§ GOAL OF THE EXERCISE
From the records below, print exactly the lines starting at the one containing "let extent := extent_of" and ending at the one containing "map (fun i =>", ends included, and nothing else.

....

(* ===== verification/PathColour.v ===== *)
(** * Path colour: the detail map's shaded route, and what is selected

    [features/map/path-colour.ts] turns a path into shaded segments, gaps and
    hovers; [features/map/selection.ts] holds the one contact the live view has
    selected. *)
From Stdlib Require Import ZArith Bool String Ascii List Lia Floats.SpecFloat.
From stdpp Require Import base option list strings pretty.
From S2P Require Import Prelude JsNumber ApiTypes FlightMotion.

Inductive PathColourMode := mode_speed | mode_time | mode_none.
#[export] Instance PathColourMode_eq_dec : EqDecision PathColourMode.
Proof. solve_decision. Defined.

Definition PATH_COLOUR_MODES : list PathColourMode := [mode_speed; mode_time; mode_none].
Definition PATH_COLOUR_LABELS (m : PathColourMode) : string :=
  match m with mode_speed => "Speed" | mode_time => "Time" | mode_none => "None" end.

(** A segment's feature: its id, properties and ends as [lon, lat]. *)
Record SegmentFeature := {
  fe_id : nat;
  fe_gap : bool;
  fe_known : bool;
  fe_value : num;
  fe_speed : option num;
  fe_ends : (num * num) * (num * num)
}.
Record DwellFeature := { df_id : nat; df_seconds : Z; df_startMs : Z; df_at : num * num }.

Record ColouredPath := {
  pc_mode : PathColourMode;
  pc_segments : list SegmentFeature;
  pc_dwells : list DwellFeature;
  pc_extent : option (num * num);
  pc_unknownSegments : Z
}.

Definition normalise (value : num) (extent : num * num) : num :=
  let span := nsub extent.2 extent.1 in
  if nle span (of_Z 0) then of_Z 1
  else nmin (of_Z 1) (nmax (of_Z 0) (ndiv (nsub value extent.1) span)).

Definition extent_of (path : list Position) (mode : PathColourMode) (segments : list PathSegment) : option (num * num) :=
  match mode with
  | mode_speed => speedExtent segments
  | mode_time => (fun e => (of_Z e.1, of_Z e.2)) <$> timeExtent path
  | mode_none => None
  end.

Definition raw_of (mode : PathColourMode) (segment : PathSegment) : option num :=
  match mode with mode_speed => sg_speedMps segment | mode_time => sg_midMs segment | mode_none => None end.

Definition value_of (mode : PathColourMode) (extent : option (num * num)) (segment : PathSegment) : option num :=
  match sg_gap segment, extent, raw_of mode segment with
  | false, Some extent, Some raw => Some (normalise raw extent)
  | _, _, _ => None
  end.

Definition lon_lat (p : Position) : num * num := (ps_lon p, ps_lat p).

Definition feature_of (mode : PathColourMode) (extent : option (num * num)) (index : nat) (segment : PathSegment) : SegmentFeature :=
  let value := value_of mode extent segment in {|
    fe_id := index;
    fe_gap := sg_gap segment;
    fe_known := match value with Some _ => true | None => false end;
    fe_value := value ?? of_Z 0;
    fe_speed := sg_speedMps segment;
    fe_ends := (lon_lat (sg_from segment), lon_lat (sg_to segment))
  |}.

Definition is_unknown (mode : PathColourMode) (extent : option (num * num)) (segment : PathSegment) : bool :=
  bool_decide (mode <> mode_none) && negb (sg_gap segment) && match value_of mode extent segment with Some _ => false | None => true end.

Definition dwell_feature (index : nat) (d : Dwell) : DwellFeature :=
  {| df_id := index; df_seconds := dw_seconds d; df_startMs := dw_startMs d; df_at := (dw_lon d, dw_lat d) |}.

Definition colouredPath (path : list Position) (mode : PathColourMode) : ColouredPath :=
  match pathSegments path with
  | [] => {| pc_mode := mode; pc_segments := []; pc_dwells := []; pc_extent := None; pc_unknownSegments := 0 |}
  | segments =>
      let extent := extent_of path mode segments in
      {| pc_mode := mode;
         pc_segments := imap (feature_of mode extent) segments;
         pc_dwells := match mode with
                      | mode_speed => imap dwell_feature (dwellPoints path DWELL_MAX_SPEED_MPS DWELL_MIN_MS)
                      | _ => []
                      end;
         pc_extent := extent;
         pc_unknownSegments := fold_left (fun n s => if is_unknown mode extent s then n + 1 else n) segments 0 |}
  end.

Definition RAMP_STEPS : Z := 5.
Definition rampMixExpressions (dimToken brightToken : string) : list string :=
  map (fun i =>
    let percent := round_Z (nmul (ndiv (of_Z (Z.of_nat i)) (of_Z (RAMP_STEPS - 1))) (of_Z 100)) ?? 0 in
    "color-mix(in oklch, " +:+ brightToken +:+ " " +:+ pretty percent +:+ "%, " +:+ dimToken +:+ ")")
    (seq 0 (Z.to_nat RAMP_STEPS)).

(** ** What is shaded *)

Lemma normalise_unit value extent :
  is_nan (normalise value extent) = false ->
  nle (of_Z 0) (normalise value extent) = true /\ nle (normalise value extent) (of_Z 1) = true.
Proof.
  unfold normalise. destruct (nle (nsub extent.2 extent.1) (of_Z 0)); [done|].
  set (x := ndiv (nsub value extent.1) (nsub extent.2 extent.1)). intros Hn.
  assert (is_nan x = false) as Hx by by destruct x.
  destruct (nmax_cases (of_Z 0) x eq_refl Hx) as (H & _). destruct (nle_not_nan _ _ H) as [_ Hm].
  destruct (nmin_cases (of_Z 1) (nmax (of_Z 0) x) eq_refl Hm) as (H1 & _ & H2). split; [by apply H2|exact H1].
Qed.

Lemma count_fold {A} (p : A -> bool) l k :
  fold_left (fun n s => if p s then n + 1 else n) l k = k + Z.of_nat (List.length (List.filter p l)).
Proof. revert k. induction l as [|x l IH]; intros k; cbn; [lia|]. rewrite IH. destruct (p x); cbn [List.length]; lia. Qed.

Lemma map_imap_flat {A B C} (f : B -> C) (g : nat -> A -> B) (h : A -> C) l :
  (forall i x, f (g i x) = h x) -> map f (imap g l) = map h l.
Proof.
  revert g. induction l as [|x l IH]; intros g H; [done|]. rewrite imap_cons. cbn [map]. rewrite H. f_equal.
  apply IH. intros i y. apply H.
Qed.

Lemma In_imap {A B} (g : nat -> A -> B) l y : In y (imap g l) -> exists i x, In x l /\ y = g i x.
Proof.
  revert g. induction l as [|x l IH]; intros g; [done|]. rewrite imap_cons. intros [<-|H]; [exists 0%nat, x; simpl; auto|].
  apply IH in H as (i & z & ? & ->). exists (S i), z. simpl. auto.
Qed.

Lemma filter_imap_length {A B} (p : B -> bool) (q : A -> bool) (g : nat -> A -> B) l :
  (forall i x, p (g i x) = q x) -> List.length (List.filter p (imap g l)) = List.length (List.filter q l).
Proof.
  revert g. induction l as [|x l IH]; intros g H; [done|]. rewrite imap_cons. cbn [List.filter]. rewrite H.
  destruct (q x); cbn [List.length]; by rewrite (IH (compose g S)) by (intros; apply H).
Qed.

(** Every leg of the path is one feature, in order; a gap is never shaded; what is
    shaded is a reading inside the ramp; and the legend's count is of the legs
    that are neither. *)
Lemma colouredPath_spec path mode :
  let out := colouredPath path mode in
  map fe_ends (pc_segments out) = map (fun s => (lon_lat (sg_from s), lon_lat (sg_to s))) (pathSegments path) /\
  map fe_gap (pc_segments out) = map sg_gap (pathSegments path) /\
  (forall f, In f (pc_segments out) -> fe_known f = true ->
     fe_gap f = false /\ mode <> mode_none /\
     (is_nan (fe_value f) = false -> nle (of_Z 0) (fe_value f) = true /\ nle (fe_value f) (of_Z 1) = true)) /\
  (mode <> mode_none ->
   pc_unknownSegments out = zlen (List.filter (fun f => negb (fe_gap f) && negb (fe_known f)) (pc_segments out))) /\
  (mode = mode_none -> pc_unknownSegments out = 0).
Proof.
  cbn zeta. unfold colouredPath. destruct (pathSegments path) as [|s0 ss]; [by split_and!|].
  set (segments := s0 :: ss). set (extent := extent_of path mode segments). cbn [pc_segments pc_unknownSegments].
  split_and!.
  - by apply map_imap_flat.
  - by apply map_imap_flat.
  - intros f (i & s & _ & ->)%In_imap. cbn [fe_known fe_gap fe_value feature_of]. unfold value_of.
    destruct (sg_gap s); [done|]. destruct extent as [e|]; [|done]. destruct (raw_of mode s) as [raw|] eqn:Er; [|done]. intros _.
    split_and!; [done|by intros ->|apply normalise_unit].
  - intros Hm. rewrite count_fold. unfold zlen. rewrite (filter_imap_length _ (is_unknown mode extent)); [lia|].
    intros i s. unfold is_unknown. cbn [fe_known fe_gap feature_of]. rewrite bool_decide_true by done. by destruct (value_of mode extent s).
  - intros ->. rewrite count_fold. unfold is_unknown. rewrite bool_decide_false by auto. cbn [andb].
    by rewrite (filter_none (fun _ => false)).
Qed.

(** ** What is selected *)
Inductive ContactKind := kind_drone | kind_manned.
Record Selected := { sl_kind : ContactKind; sl_id : string }.

Definition selectTrack (trackId : option string) : option Selected :=
  (fun id => {| sl_kind := kind_drone; sl_id := id |}) <$> trackId.
Definition selectManned (icao : option string) : option Selected :=
  (fun id => {| sl_kind := kind_manned; sl_id := id |}) <$> icao.
Definition selectedTrackId (selected : option Selected) : option string :=
  match selected with Some {| sl_kind := kind_drone; sl_id := id |} => Some id | _ => None end.
Definition selectedMannedIcao (selected : option Selected) : option string :=
  match selected with Some {| sl_kind := kind_manned; sl_id := id |} => Some id | _ => None end.

(** One contact at most is selected, and selecting one shows that one. *)
Lemma one_selected selected :
  (selectedTrackId selected = None \/ selectedMannedIcao selected = None) /\
  (forall id, selectedTrackId (selectTrack id) = id /\ selectedMannedIcao (selectTrack id) = None) /\
  (forall icao, selectedMannedIcao (selectManned icao) = icao /\ selectedTrackId (selectManned icao) = None).
Proof. destruct selected as [[[] id]|]; (split; [auto|]); split; intros []; done. Qed.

....

§ RESPONSE AREA
      let extent := extent_of path mode segments in
      {| pc_mode := mode;
         pc_segments := imap (feature_of mode extent) segments;
         pc_dwells := match mode with
                      | mode_speed => imap dwell_feature (dwellPoints path DWELL_MAX_SPEED_MPS DWELL_MIN_MS)
                      | _ => []
                      end;
         pc_extent := extent;
         pc_unknownSegments := fold_left (fun n s => if is_unknown mode extent s then n + 1 else n) segments 0 |}
  end.

Definition RAMP_STEPS : Z := 5.
Definition rampMixExpressions (dimToken brightToken : string) : list string :=
  map (fun i =>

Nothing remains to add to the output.